Ce n’est pas une question de découpage géographique. C’est une question d’implantation. Si vous regardez la carte de François Mitterrand en 1981, vous avez 51,7% répartis de façon à peu près équilibrée sur toute la France… et vous avez une France qui vote.

Quand vous prenez les cartes de 1995, de 2007 ou de 2012, vous vous apercevez que François Hollande fait des scores fantastiques dans les pays de l’Ouest, mais la gauche a perdu le tiers de la France, et ce déclin est continu depuis 1988.

Pourquoi ?

Il y a une profonde crise du personnel politique et de son renouvellement. Les élus ne représentent plus qu’eux mêmes et de moins en moins ceux qu’ils sont sensés représenter. La loi sur la parité a un peu changé les choses, mais la gauche a tendance, encore, à conserver ses têtes sortantes dans les grandes villes, alors qu’il y a un effort à droite pour les renouveler.

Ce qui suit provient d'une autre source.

(* ===== verification/Md5.v ===== *)
(** * MD5, the PostgreSQL function [md5(text)]

    pkg/storage/postgres/notifications.go derives the identity of a notification
    from its event and route with [md5(event || '/' || route)]. *)

From S2P Require Import Prelude.
From S2P Require Import Sha256.

Definition Md5_K : list Z := [
   3614090360; 3905402710; 606105819; 3250441966; 4118548399; 1200080426; 2821735955; 4249261313;
   1770035416; 2336552879; 4294925233; 2304563134; 1804603682; 4254626195; 2792965006; 1236535329;
   4129170786; 3225465664; 643717713; 3921069994; 3593408605; 38016083; 3634488961; 3889429448;
   568446438; 3275163606; 4107603335; 1163531501; 2850285829; 4243563512; 1735328473; 2368359562;
   4294588738; 2272392833; 1839030562; 4259657740; 2763975236; 1272893353; 4139469664; 3200236656;
   681279174; 3936430074; 3572445317; 76029189; 3654602809; 3873151461; 530742520; 3299628645;
   4096336452; 1126891415; 2878612391; 4237533241; 1700485571; 2399980690; 4293915773; 2240044497;
   1873313359; 4264355552; 2734768916; 1309151649; 4149444226; 3174756917; 718787259; 3951481745].
Definition Md5_S : list Z :=
  flat_map (fun r => concat (replicate 4 r))
    [[7; 12; 17; 22]; [5; 9; 14; 20]; [4; 11; 16; 23]; [6; 10; 15; 21]].

Definition rotl (n x : Z) : Z := w32 (Z.lor (Z.shiftl x n) (Z.shiftr x (32 - n))).
Definition not32 (x : Z) : Z := Z.lxor x (2 ^ 32 - 1).

Record md5_state := mk_md5 { ma : Z; mb : Z; mc : Z; md : Z }.

Definition md5_mix (i : Z) (st : md5_state) : Z * Z :=
  let b := mb st in let c := mc st in let d := md st in
  if i <? 16 then (Z.lor (Z.land b c) (Z.land (not32 b) d), i)
  else if i <? 32 then (Z.lor (Z.land d b) (Z.land (not32 d) c), (5 * i + 1) mod 16)
  else if i <? 48 then (Z.lxor b (Z.lxor c d), (3 * i + 5) mod 16)
  else (Z.lxor c (Z.lor b (not32 d)), (7 * i) mod 16).

Definition md5_round (block : list Z) (st : md5_state) (iks : Z * (Z * Z)) : md5_state :=
  let '(i, (k, s)) := iks in
  let '(f, g) := md5_mix i st in
  let f' := w32 (f + ma st + k + nth (Z.to_nat g) block 0) in
  mk_md5 (md st) (add32 (mb st) (rotl s f')) (mb st) (mc st).

Definition md5_compress (st : md5_state) (block : list Z) : md5_state :=
  let st' := fold_left (md5_round block) (zip (seqZ 0 64) (zip Md5_K Md5_S)) st in
  mk_md5 (add32 (ma st) (ma st')) (add32 (mb st) (mb st')) (add32 (mc st) (mc st')) (add32 (md st) (md st')).

Definition le_bytes (n : nat) (z : Z) : list Z := rev (be_bytes n z).

Fixpoint le_words (l : list Z) : list Z :=
  match l with
  | a :: b :: c :: d :: l => (((d * 256 + c) * 256 + b) * 256 + a) :: le_words l
  | _ => []
  end.

Fixpoint md5_blocks (fuel : nat) (st : md5_state) (w : list Z) : md5_state :=
  match fuel, w with
  | S fuel, _ :: _ => md5_blocks fuel (md5_compress st (take 16 w)) (drop 16 w)
  | _, _ => st
  end.

Definition md5 (s : string) : string :=
  let msg := bytes_of s in
  let l := Z.of_nat (length msg) in
  let w := le_words (msg ++ [0x80] ++ replicate (Z.to_nat ((55 - l) mod 64)) 0 ++ le_bytes 8 (l * 8)) in
  let st := md5_blocks (length w) (mk_md5 0x67452301 0xefcdab89 0x98badcfe 0x10325476) w in
  hex_encode (le_bytes 4 (ma st) ++ le_bytes 4 (mb st) ++ le_bytes 4 (mc st) ++ le_bytes 4 (md st)).

Example md5_empty : md5 "" = "d41d8cd98f00b204e9800998ecf8427e".
Proof. vm_compute. reflexivity. Qed.
Example md5_alphabet : md5 "abcdefghijklmnopqrstuvwxyz" = "c3fcd3d76192e4007dfb496cca67e13b".
Proof. vm_compute. reflexivity. Qed.
Lemma read_members_print d fs first acc rest :
  good_fields (d + 1) (acc ++ fs) -> (forall k v, In (k, v) fs -> reads (d + 1) v) ->
  exists f0, forall f, (f0 <= f)%nat ->
    read_members f d first acc
      (tail_text first (map (fun kv => quote (fst kv) +:+ ":" +:+ encode (snd kv)) fs) +:+ String "}" rest)
    = Some (acc ++ fs, rest).
Proof.
  revert first acc. induction fs as [|[k v] fs IH]; intros first acc Hg Hr.
  - exists 1%nat. intros [|f] Hf; [lia|]. rewrite app_nil_r. by destruct first.
  - destruct (IH false (acc ++ [(k, v)])) as [f1 H1].
    { by rewrite <- app_assoc. }
    { intros. eapply Hr. by right. }
    set (tl := tail_text false (map (fun kv => quote (fst kv) +:+ ":" +:+ encode (snd kv)) fs)
               +:+ String "}" rest) in *.
    destruct (Hr k v (or_introl eq_refl) tl) as [f2 H2].
    { apply print_stop. right; by left. }
    exists (S (Nat.max f1 f2)). intros [|f] Hf; [lia|].
    destruct Hg as [Hnd Hg].
    destruct (read_string_quote k (":" +:+ encode v +:+ tl)) as (tail & Eq & Rk).
    { apply (Hg k v). apply in_app_iff. right; by left. }
    assert (Hk : has_key k acc = false).
    { destruct (has_key _ _) eqn:E; [|done]. exfalso.
      apply existsb_exists in E as ([k' v'] & Hin & Ek). apply str_eqb_eq in Ek. simpl in Ek. subst k'.
      rewrite map_app in Hnd. apply NoDup_app in Hnd as (_ & Hnd & _).
      apply (Hnd k); [apply list_elem_of_In, in_map_iff; by exists (k, v')|by left]. }
    cbn [map fst snd]. rewrite tail_text_cons, !app_assoc_s. fold tl.
    assert (Hstep : ('(k', s3) ← read_string tail;
       if has_key k' acc then None else
        match skip_ws s3 with
        | String colon s4 => if is_char 58 colon then
            '(v, s5) ← readValue f (d + 1) s4;
            read_members f d false (acc ++ [(k', v)]) s5
          else None
        | EmptyString => None
        end) = Some (acc ++ (k, v) :: fs, rest)).
    { rewrite Rk. cbn [mbind option_bind]. rewrite Hk.
      change (skip_ws (":" +:+ encode v +:+ tl)) with (String ":" (encode v +:+ tl)).
      change (is_char 58 ":") with true. cbn iota.
      rewrite H2 by lia. cbn [mbind option_bind].
      rewrite (H1 f) by lia.
      by rewrite <- app_assoc. }
    cbn [read_members]. destruct first.
    + rewrite app_empty_s, Eq. cbn [skip_ws]. change (is_ws dquote) with false. cbn iota.
      change (is_char 125 dquote) with false. cbn [mbind option_bind skip_ws]. exact Hstep.
    + change (skip_ws ("," +:+ quote k +:+ ":" +:+ encode v +:+ tl))
        with ("," +:+ quote k +:+ ":" +:+ encode v +:+ tl).
      rewrite Eq. exact Hstep.
Qed.

Lemma good_le d v : good d v -> (32 <? d) = false.
Proof. destruct 1; by apply Z.ltb_ge. Qed.

Lemma encode_arr l rest :
  encode (JArr l) +:+ rest = String "[" (tail_text true (map encode l) +:+ String "]" rest).
Proof. cbn [encode]. by rewrite !app_assoc_s. Qed.

Lemma encode_obj fs rest :
  encode (JObj fs) +:+ rest
  = String "{" (tail_text true (map (fun kv => quote (fst kv) +:+ ":" +:+ encode (snd kv)) fs)
      +:+ String "}" rest).
Proof. cbn [encode]. by rewrite !app_assoc_s. Qed.
(** The version of a policy does not depend on the order in which its bindings
    are configured. *)
Lemma NewPolicy_perm l1 l2 k1 k2 :
  Permutation l1 l2 ->
  is_ok (NewPolicy l1 k1) = is_ok (NewPolicy l2 k2) /\
  (forall p1 p2, NewPolicy l1 k1 = Ok p1 -> NewPolicy l2 k2 = Ok p2 -> version p1 = version p2).
Proof.
  intros Hp. unfold NewPolicy. rewrite <- (Permutation_length Hp), <- (check_bindings_perm _ _ Hp).
  case_if as E1; [done|]. case_if as E2; [done|]. split; [done|].
  intros p1 p2 [= <-] [= <-]. cbn [version encode]. do 4 f_equal. rewrite !map_map.
  rewrite !(isort_map_key (fun b => encode (binding_json b)) str_leb).
  apply isort_str_perm. by rewrite Hp.
Qed.

(** Adding bindings never removes authority. *)
Lemma Authorize_mono p q now principal scope permission :
  bindings p ⊆ bindings q ->
  Authorize (Some p) now principal scope permission = true ->
  Authorize (Some q) now principal scope permission = true.
Proof.
  rewrite !Authorize_spec. intros Hs (H1 & H2 & b & Hb & H3). split; [done|]. split; [done|].
  exists b. split; [by apply Hs|done].
Qed.

Lemma scopes_loop_spec ok seen l s :
  (forall b, b ∈ l -> Scope_Validate (B_Scope b) = true) -> Scope_Validate s = true ->
  (s ∈ scopes_loop ok seen l) <->
  (Scope_Key s ∉ seen) /\ ok s = true /\ exists b, b ∈ l /\ B_Scope b = s.
Proof.
  intros Hv Hs. revert seen. induction l as [|b l IH]; intros seen; cbn [scopes_loop].
  - rewrite elem_of_nil. split; [done|]. intros (_ & _ & b & Hb%elem_of_nil & _). done.
  - assert (IH' := IH (fun b' Hb' => Hv b' (list_elem_of_further _ _ _ Hb'))). clear IH.
    case_if as E.
    + apply andb_true_iff in E as [E1 E2]. unfold mem_str in E1. breflect.
      rewrite elem_of_cons, IH', elem_of_cons. split.
      * intros [->|(Hk & Ho & b' & Hb' & Eb)].
        -- split; [done|]. split; [done|]. exists b. split; [by left|done].
        -- split; [tauto|]. split; [done|]. exists b'. split; [by right|done].
      * intros (Hn & Ho & b' & [->|Hb']%elem_of_cons & Eb); [by left|].
        destruct (decide (Scope_Key s = Scope_Key (B_Scope b))) as [Ek|Ek].
        -- left. apply Key_inj; [done|apply Hv; by left|done].
        -- right. split; [by intros [?|?]|]. split; [done|]. by exists b'.
    + rewrite IH'. split.
      * intros (Hn & Ho & b' & Hb' & Eb). split; [done|]. split; [done|]. exists b'. split; [by right|done].
      * intros (Hn & Ho & b' & [->|Hb']%elem_of_cons & <-); [|by split; [|split; [|exists b']]].
        unfold mem_str in E. rewrite bool_decide_eq_false_2, Ho in E by done. done.
Qed.

(** ** Queued grants: grant.go and shared.go *)

(** AES-GCM ([crypto/cipher]): a 12-byte nonce, a 16-byte tag.  Opening what
    was sealed under the same key, nonce and associated data gives the
    plaintext, and under other associated data fails. *)
Class AEAD := {
  seal : list Z -> list Z -> string -> string -> list Z;
  open : list Z -> list Z -> list Z -> string -> option string;
  open_seal : forall k n pt aad, open k n (seal k n pt aad) aad = Some pt;
  open_other : forall k n pt aad aad', aad <> aad' -> open k n (seal k n pt aad) aad' = None;
  seal_overhead : forall k n pt aad, (16 <= length (seal k n pt aad))%nat;
  seal_bytes : forall k n pt aad, Forall (fun b => 0 <= b < 256) (seal k n pt aad)
}.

Le FN envoie aussi des jeunes. C’est un signe qui peut avoir des conséquences. Beaucoup de jeunes, par curiosité, observent l’évolution de ce parti.

Par curiosité ?

C’est ce que j’appelle la « crise de la curiosité » ou l’expression « ceux-là, on ne les a pas essayés ». Elle manifeste dangereusement un besoin de gens nouveaux. C’est cela qui déroute la gauche et la droite.

Un autre point ne doit pas être négligé : le FN veut s’assurer d’une légitimité dans la République même s’il ne veut pas en respecter les règles fondamentales.

Vous prédisez un « big bang du personnel politique ».

Même si François Hollande ne le voulait pas, il confronte finalement aujourd’hui le pays à un big bang du personnel politique :

  • la parité va concerner maintenant 10 000 communes environ ;
  • ce sont aussi dans ces 10 000 communes, soit un peu moins du tiers de l’ensemble des communes françaises où l’opposition municipale a un droit de représentation et d’expression ;
  • par ailleurs, le « fléchage » va légitimer pour la première fois par le suffrage universel un autre personnel politique, celui des EPCI [les intercommunalités, ndlr]. Il faudra du reste, d’ici les municipales, un effort de pédagogie et d’information auprès des électeurs ;
  • enfin, la loi sur le non-cumul des mandats va également avoir des conséquences dès 2014. La plupart des élus ont admis aujourd’hui que le non-cumul était une nécessité.